建物の不動産取得税 = (建物の固定資産税評価額 − 1,200万円*) × 3%
土地の不動産取得税 = (土地の固定資産税評価額 × 1/2 × 3%) − 控除額(下記AかBの多い金額)
A = 45,000円
B =(土地1㎡当たりの固定資産税評価額 × 1/2) × (課税床面積 × 2(200㎡限度)) × 3%
4-2-1.建物の不動産取得税の計算
今回の場合、建物の課税床面積の固定資産税評価額は2,750,000円となっています。今回の場合は1990年4月築ということで、控除額は1,000万円となります。そのため式は、
(建物の固定資産税評価額 − 1,000万円) × 3%=建物の不動産取得税
(2,750,000円ー10,000,000円)×3%=0円
建物の不動産取得税は0円ということがわかります。
新築や築浅の物件の場合、課税床面積の固定資産税評価額が高く、例えば1,200万円を超えてくると不動産取得税がかかるようになります。あるいは、軽減措置の条件に合致しない場合もかかります。
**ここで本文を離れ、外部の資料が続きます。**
Definition ValidationMetadata_ApplyDefaults (m : ValidationMetadata) : ValidationMetadata := {|
  md_Enable := md_Enable m;
  md_ExpressionLanguage := default_blank defaultExpressionLanguage (md_ExpressionLanguage m);
  md_ArrayPath := md_ArrayPath m;
  md_Placement := default_blank defaultPlacement (md_Placement m);
  md_FailurePolicy := FailurePolicy_ApplyDefaults (md_FailurePolicy m);
  md_Accumulations := md_Accumulations m;
  md_Aggregations := AggregationConfig_ApplyDefaults <$> md_Aggregations m;
  md_Reconciliations :=
    (λ c, {| rc_Name := rc_Name c; rc_BaseExpression := rc_BaseExpression c;
             rc_Tolerance := if feqb (rc_Tolerance c) fzero
                             then defaultReconciliationTolerance else rc_Tolerance c;
             rc_Severity := default_blank defaultReconciliationSeverity (rc_Severity c);
             rc_AllowUnexplained := rc_AllowUnexplained c;
             rc_Components := rc_Components c;
             rc_GroupBy := ReconciliationGroupByConfig_ApplyDefaults <$> rc_GroupBy c |})
      <$> md_Reconciliations m;
  md_Validations :=
    (λ v, {| vc_Name := vc_Name v; vc_Rule := vc_Rule v;
             vc_Severity := normalizeValidationSeverity (vc_Severity v);
             vc_Message := vc_Message v |}) <$> md_Validations m;
|}.

(** ** Quality summary and failure policy *)

Definition GetQualitySummary (r : ValidationRuntime) : QualitySummary :=
  foldl (λ s v,
    if vr_Result v =s? "pass"
    then {| qs_TotalChecks := qs_TotalChecks s; qs_Passed := qs_Passed s + 1;
            qs_Warnings := qs_Warnings s; qs_Errors := qs_Errors s; qs_Fatals := qs_Fatals s |}%Z
    else
      let sev := normalizeValidationSeverity (vr_Severity v) in
      if sev =s? "info" then s
      else if sev =s? "warning" then
        {| qs_TotalChecks := qs_TotalChecks s; qs_Passed := qs_Passed s;
           qs_Warnings := qs_Warnings s + 1; qs_Errors := qs_Errors s; qs_Fatals := qs_Fatals s |}%Z
      else if sev =s? "error" then
        {| qs_TotalChecks := qs_TotalChecks s; qs_Passed := qs_Passed s;
           qs_Warnings := qs_Warnings s; qs_Errors := qs_Errors s + 1; qs_Fatals := qs_Fatals s |}%Z
      else if sev =s? "fatal" then
        {| qs_TotalChecks := qs_TotalChecks s; qs_Passed := qs_Passed s;
           qs_Warnings := qs_Warnings s; qs_Errors := qs_Errors s; qs_Fatals := qs_Fatals s + 1 |}%Z
      else s)
    {| qs_TotalChecks := Z.of_nat (length (rt_ValidationResults r));
       qs_Passed := 0; qs_Warnings := 0; qs_Errors := 0; qs_Fatals := 0 |}
    (rt_ValidationResults r).

(** The boolean result and the error of the Go function. *)
Definition ShouldFailExtraction (r : ValidationRuntime) (policy : FailurePolicy)
    : bool * option gerror :=
  let policy := FailurePolicy_ApplyDefaults policy in
  let summary := GetQualitySummary r in
  if fp_FailOnFatal policy && (0 <? qs_Fatals summary)%Z then
    (true, Some (Errorf "validation failed: %d fatal error(s)" [AInt (qs_Fatals summary)]))
  else if (0 <=? fp_ErrorThreshold policy)%Z
          && (fp_ErrorThreshold policy <? qs_Errors summary)%Z then
    (true, Some (Errorf "validation failed: %d errors exceed threshold %d"
                   [AInt (qs_Errors summary); AInt (fp_ErrorThreshold policy)]))
  else if (0 <? fp_WarningThreshold policy)%Z
          && (fp_WarningThreshold policy <? qs_Warnings summary)%Z then
    (false, None)
  else (false, None).
End defaults.

(** ** Defaults and failure policy: what they decide *)

Section policy.
Context `{UC : UnicodeCase}.

Definition passed (v : ValidationResult) : bool := vr_Result v =s? "pass".
(** A failed check of effective severity [sev]. *)
Definition failed_with (sev : string) (v : ValidationResult) : bool :=
  negb (passed v) && (normalizeValidationSeverity (vr_Severity v) =s? sev).
Definition count_of (p : ValidationResult → bool) (l : list ValidationResult) : Z :=
  Z.of_nat (length (List.filter p l)).

Lemma count_of_cons p v l : count_of p (v :: l) = ((if p v then 1 else 0) + count_of p l)%Z.
Proof. unfold count_of. simpl. destruct (p v); simpl; lia. Qed.

(** The summary a list of results adds up to, on top of [s]. *)
Definition summary_of (n : Z) (l : list ValidationResult) : QualitySummary :=
  {| qs_TotalChecks := n; qs_Passed := count_of passed l;
     qs_Warnings := count_of (failed_with "warning") l;
     qs_Errors := count_of (failed_with "error") l;
     qs_Fatals := count_of (failed_with "fatal") l |}.
Definition add_summary (s t : QualitySummary) : QualitySummary :=
  {| qs_TotalChecks := qs_TotalChecks s; qs_Passed := qs_Passed s + qs_Passed t;
     qs_Warnings := qs_Warnings s + qs_Warnings t; qs_Errors := qs_Errors s + qs_Errors t;
     qs_Fatals := qs_Fatals s + qs_Fatals t |}%Z.

Lemma add_summary_zero s n : add_summary s (summary_of n []) = s.
Proof. destruct s. unfold add_summary, summary_of, count_of. simpl. f_equal; lia. Qed.

Lemma quality_summary r :
  GetQualitySummary r
  = summary_of (Z.of_nat (length (rt_ValidationResults r))) (rt_ValidationResults r).
Proof.
  unfold GetQualitySummary. set (n := Z.of_nat _). set (l := rt_ValidationResults r). clearbody n l.
  match goal with |- foldl ?f ?s0 l = _ =>
    enough (∀ t, foldl f t l = add_summary t (summary_of n l)) as H
      by (rewrite H; unfold add_summary, summary_of; simpl; f_equal; lia)
  end.
  induction l as [|v l IH]; intros s; [by rewrite add_summary_zero|]. simpl foldl. rewrite IH.
  unfold add_summary, summary_of. simpl. rewrite !count_of_cons. unfold failed_with, passed.
  destruct (vr_Result v =s? "pass"); simpl; [f_equal; lia|].
  destruct (eqs_spec (normalizeValidationSeverity (vr_Severity v)) "info") as [->|_];
    [simpl; f_equal; lia|].
  destruct (eqs_spec (normalizeValidationSeverity (vr_Severity v)) "warning") as [->|_];
    [simpl; f_equal; lia|].
  destruct (eqs_spec (normalizeValidationSeverity (vr_Severity v)) "error") as [->|_];
    [simpl; f_equal; lia|].
  destruct (_ =s? "fatal"); simpl; f_equal; lia.
Qed.
(* ===== verification/DslScan.v ===== *)
(** * Validation DSL: the scanner's specification

    A byte-by-byte reading of an expression (inside a literal or not, and how
    many parentheses are open) against which the index computations of
    parser.go are proved: the literal ranges, and the operator search that
    skips literals and parenthesised text. [closed] describes the texts all
    scanners pass over as one unit. *)
From Stdlib Require Import Ascii ZArith Lia Bool.
From stdpp Require Import base list strings.
From S2P Require Import Prelude GoStrings GoValue DslTypes DslParser.

(** ** The reading *)

(** Outside any literal, or inside one opened by [q], the next byte escaped or not. *)
Inductive lexst := LOut | LIn (q : ascii) (esc : bool).

Definition lex_step (st : lexst) (c : ascii) : lexst :=
  match st with
  | LOut => if is_quote c then LIn c false else LOut
  | LIn q true => LIn q false
  | LIn q false =>
      if (c =c? "\")%char then LIn q true else if c =c? q then LOut else LIn q false
  end.

(** Whether the byte [c] read in state [st] belongs to a literal, quotes included. *)
Definition lex_lit (st : lexst) (c : ascii) : bool :=
  match st with LOut => is_quote c | LIn _ _ => true end.

Definition is_paren (c : ascii) : bool := (c =c? "(")%char || (c =c? ")")%char.

Definition depth_step (st : lexst) (d : Z) (c : ascii) : Z :=
  if lex_lit st c then d
  else if (c =c? "(")%char then (d + 1)%Z
  else if (c =c? ")")%char then (d - 1)%Z else d.

Fixpoint lex_after (st : lexst) (s : string) : lexst :=
  match s with "" => st | String c s => lex_after (lex_step st c) s end.

(** A literal is still open at the end of the text. *)
Definition unterminated (s : string) : bool :=
  match lex_after LOut s with LOut => false | LIn _ _ => true end.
その場合の計算式は、
2,750,000円×3%=82,500円
軽減措置の対象外だった場合の建物分の不動産取得税は82,500円となります。
4-2-2.土地の不動産取得税の計算
今回の土地の条件は下記のようになっています。
マンション全体の土地の固定資産税評価額:1,212,650,000円
登記・現況地積:877㎡
持分250/10000
まずは、持分の固定資産税評価額を算出するために、マンション全体の固定資産税評価額を持分をかけます。
1,212,650,000円×250/10000=30,316,250円
約3,032万円が自分が購入した分の固定資産税評価額であることがわかります。
次に、控除額がどの程度になるかも計算しましょう。
式は下記の通りです。
(土地の固定資産税評価額 × 1/2 × 3%) − 控除額(下記AかBの多い金額)=土地の不動産取得税
A = 45,000円
B =(土地1㎡当たりの固定資産税評価額 × 1/2) × (課税床面積 × 2(200㎡限度)) × 3%
土地の1㎡あたりの固定資産税評価額は、今回の場合、
1,212,650,000円÷877㎡=1,382,725円
課税床面積は、79.27㎡であるため、式は下記のようになります。
B=(1,382,725円×1/2)×(79.27㎡×2)×3%=3,288,255円
Aの45,000円よりも大きいためBを適用します。すると土地の不動産取得税は下記のように計算できます。
30,316,250円× 1/2 × 3%ー3,288,255円=0円
よって、土地の不動産取得税についても0円であることがわかりました。もし軽減措置に合致していなかった場合は、土地の固定資産税評価額 × 1/2 × 3%が不動産取得税の計算式となり、下記のようになります。
30,316,250円× 1/2 × 3%=454,743円
よって、対象外だった場合は土地の不動産取得税は、454,743円。建物の不動産取得税が82,500円であるため、軽減措置の対象外だった場合の税額合計は、537,243円であることがわかります。